Pedro Neves

Personal information
- Full name: Pedro Vinagre Pedrosa Neves
- Date of birth: 5 September 2001 (age 23)
- Place of birth: São Paulo, Brazil
- Height: 5 ft 10 in (1.78 m)
- Position(s): Midfielder

Youth career
- –2016: Charlton Athletic
- 2016–2019: Everton
- 2019–2020: Reading

Senior career*
- Years: Team / Apps / (Gls)
- 2020: Cartagena
- 2020: → Yeclano (loan)
- 2021–2023: Bragantino
- 2021–2022: → Red Bull Bragantino II (loan) / 1 / (0)
- 2022–2023: → Resende (loan) / 0 / (0)
- 2023: → Botafogo-PB (loan)

= Pedro Neves (footballer, born 2001) =

Portuguese footballer (born 2001)

Pedro Vinagre Pedrosa Neves (born 5 September 2001) is footballer who plays as a winger for Red Bull Bragantino.
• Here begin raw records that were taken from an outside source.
(** Each key leads to the line it should. *)
Lemma edit_draws getdents sh l x y k : line_ok sh l → small l → split_at l x y → (∀ c, k = KChar c → printable c) →
  ∃ c l', (∀ w rest, inp w = key_bytes k ++ rest → line_turn getdents sh l w = c (mkIo rest (out w))) ∧
    draws sh l c l' ∧ split_at l' (edit_line k x y).1 (edit_line k x y).2.
Proof.
  intros Hok Hs Hsp Hk. pose proof (lo_buf _ _ Hok) as Hp. pose proof Hsp as [Hb Hc]. rewrite Hb in Hp.
  apply Forall_app in Hp as [Hx Hy].
  destruct k as [c| | | | | | |].
  - specialize (Hk c eq_refl). exists (key_insert c l). eexists. split_and!; [|by eapply key_insert_draws|].
    + intros [i o] rest Hi. cbn in Hi. subst i. unfold line_turn. erewrite bind_ok by reflexivity. cbv beta.
      unfold printable in Hk. rewrite !(proj2 (Z.eqb_neq _ _)) by lia. cbn [orb]. by rewrite (proj2 (Z.leb_le _ _)) by lia.
    + split; cbn; [by rewrite <-app_assoc|by rewrite length_app].
  - exists (key_backspace l). eexists. split_and!; [by intros [i o] rest Hi; cbn in Hi; subst i|by eapply key_backspace_draws|].
    destruct x as [|c x]; [done|]. split; [done|]. cbn [edit_line fst cursor set_buf]. rewrite removelast_take, length_take. lia.
  - exists (key_delete l). eexists. split_and!; [by intros [i o] rest Hi; cbn in Hi; subst i|by eapply key_delete_draws|].
    by destruct y.
  - exists (key_left l). eexists. split_and!; [by intros [i o] rest Hi; cbn in Hi; subst i|by eapply key_left_draws|].
    split; cbn [edit_line fst snd buf cursor set_buf]; rewrite removelast_take; [by rewrite app_assoc, take_drop|rewrite length_take; lia].
  - exists (key_right l). eexists. split_and!; [by intros [i o] rest Hi; cbn in Hi; subst i|by eapply key_right_draws|].
    destruct y as [|c y]; cbn; [by rewrite app_nil_r|]. split; cbn; [by rewrite take_0, <-app_assoc|by rewrite take_0, length_app].
  - exists (key_home l). eexists. split_and!; [by intros [i o] rest Hi; cbn in Hi; subst i|by eapply key_home_draws|done].
  - exists (key_end l). eexists. split_and!; [by intros [i o] rest Hi; cbn in Hi; subst i|by eapply key_end_draws|].
    split; cbn; [by rewrite app_nil_r|done].
  - exists (key_kill l). eexists. split_and!; [by intros [i o] rest Hi; cbn in Hi; subst i|by eapply key_kill_draws|done].
Qed.

(** the editing keys do to the line what they should: characters are inserted at the cursor,
    backspace and delete remove the byte before and after it, the cursor moves by one or
    to an end, ^U clears the line; at the ends they do nothing, and the screen follows. *)
Theorem line_edit_refines getdents sh l x y k w rest :
  line_ok sh l → small l → split_at l x y → (∀ c, k = KChar c → printable c) →
  shows sh l w → inp w = key_bytes k ++ rest →
  ∃ l' w', line_turn getdents sh l w = (Ok (Go l'), w') ∧ inp w' = rest ∧ shows sh l' w' ∧
    split_at l' (edit_line k x y).1 (edit_line k x y).2.
Proof.
  intros Hok Hs Hsp Hk Hw Hi. destruct (edit_draws getdents sh l x y k Hok Hs Hsp Hk) as (c & l' & Hc & Hd & Hl').
  rewrite (Hc w rest Hi). destruct (Hd (mkIo rest (out w)) Hw) as (w' & -> & Hin & Hsh). by exists l', w'.
Qed.

(** ** Witnesses *)

Definition demo_io : io := mkIo (str "abx" ++ [27; 91; 68; 127; 27; 91; 65]) (prompt_bytes shell_new).
Definition demo_line : line := mkLine [] 0 0 [].

Lemma demo_shows i : shows shell_new demo_line (mkIo i (prompt_bytes shell_new)).
Proof. exists 0%nat. vm_compute. reflexivity. Qed.

Lemma demo_line_ok : line_ok shell_new demo_line.
Proof. split; cbn; (lia || constructor). Qed.


Lemma line_edit_refines_witness :
  ∃ l' w', line_turn (λ _, None) shell_new demo_line (mkIo (str "a") (prompt_bytes shell_new)) = (Ok (Go l'), w') ∧
    inp w' = [] ∧ shows shell_new l' w' ∧ split_at l' (str "a") [].
Proof.
  apply (line_edit_refines (λ _, None) shell_new demo_line [] [] (KChar 97) (mkIo (str "a") (prompt_bytes shell_new)) []).
  - exact demo_line_ok.
  - unfold small. pose proof max_move_eq. cbn. lia.
  - split; reflexivity.
  - intros c [= <-]. unfold printable. lia.
  - apply demo_shows.
  - reflexivity.
Defined.
(* ===== verification/ShellRun.v ===== *)
(** * The shell's commands (user/sh/src/main.rs)

    Built-in commands, redirections, pipelines and the main loop.  What the kernel and the
    servers answer is the argument [os]; the descriptors of the shell are a table from
    numbers to what they refer to, on which the system calls [dup], [dup2], [close] and
    [pipe] have their documented effect, new descriptors being chosen by [fresh].  Output
    is logged with the object descriptor 1 refers to when it is written.  A forked child is
    logged with the table it has when it starts its command.

    [pipeline_wiring]: which child of a pipeline holds which pipe ends, and that the shell
    keeps none; [redirect_restores]: a built-in command with redirections writes to the file
    and leaves the descriptors as they were; [shell_invariant]: working directory, history
    and environment stay well-formed whatever is typed. *)

From Stdlib Require Import ZArith Lia.
From stdpp Require Import prelude gmap strings.
From S2P Require Import Prelude Vfs Term Nano ShellLang LineEdit.

Local Open Scope Z_scope.

(** ** The world of the shell *)

(** What a descriptor refers to. *)
Inductive obj : Type := Tty | PipeR (id : nat) | PipeW (id : nat) | FileIn (path : list Z) | FileOut (path : list Z).

Abbreviation fdtable := (gmap Z obj).

Record child : Type := mkChild { c_args : list (list Z); c_builtin : bool; c_fds : fdtable }.

Record world : Type := mkWorld {
  sh : shell;
  input : list Z;
  log : list (option obj * list Z);
  fds : fdtable;
  pipes : nat;
  forks : nat;
  children : list child;
}.

Record os : Type := mkOs {
  getdents : list Z → option (list Z);
  chdir : list Z → bool;
  mkdir : list Z → bool;
  unlink : list Z → bool;
  create_ok : list Z → bool;
  contents : list Z → option (list Z);
  stdin_rest : list Z;
  fork_pid : nat → Z;
  pipe_ok : nat → bool;
  fresh : fdtable → Z;
}.

Definition set_sh (f : shell → shell) (w : world) : world :=
  mkWorld (f (sh w)) (input w) (log w) (fds w) (pipes w) (forks w) (children w).
Definition set_fds (f : fdtable → fdtable) (w : world) : world :=
  mkWorld (sh w) (input w) (log w) (f (fds w)) (pipes w) (forks w) (children w).

(** Output goes to what descriptor 1 refers to. *)
Definition wrt (b : list Z) : M world unit :=
  modify (λ w, mkWorld (sh w) (input w) (log w ++ [(fds w !! 1, b)]) (fds w) (pipes w) (forks w) (children w)).

(** A computation of the line editor or of the text editor. *)
Definition on_term {A} (c : M io A) : M world A := λ w,
  let '(r, v) := c (mkIo (input w) []) in
  (r, mkWorld (sh w) (inp v) (log w ++ [(fds w !! 1, out v)]) (fds w) (pipes w) (forks w) (children w)).

Section shell.
Context (o : os).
He is known for his speed.

==Early life==
Neves was born in Brazil and is the son of Sergio Neves. He moved to England at age 12 and was called up to represent Portugal at the youth international level.

==Career==
On 2 July 2020 Neves was released by Reading at the end of his contract. On 10 August 2020, Cartagena announced the signing of Neves.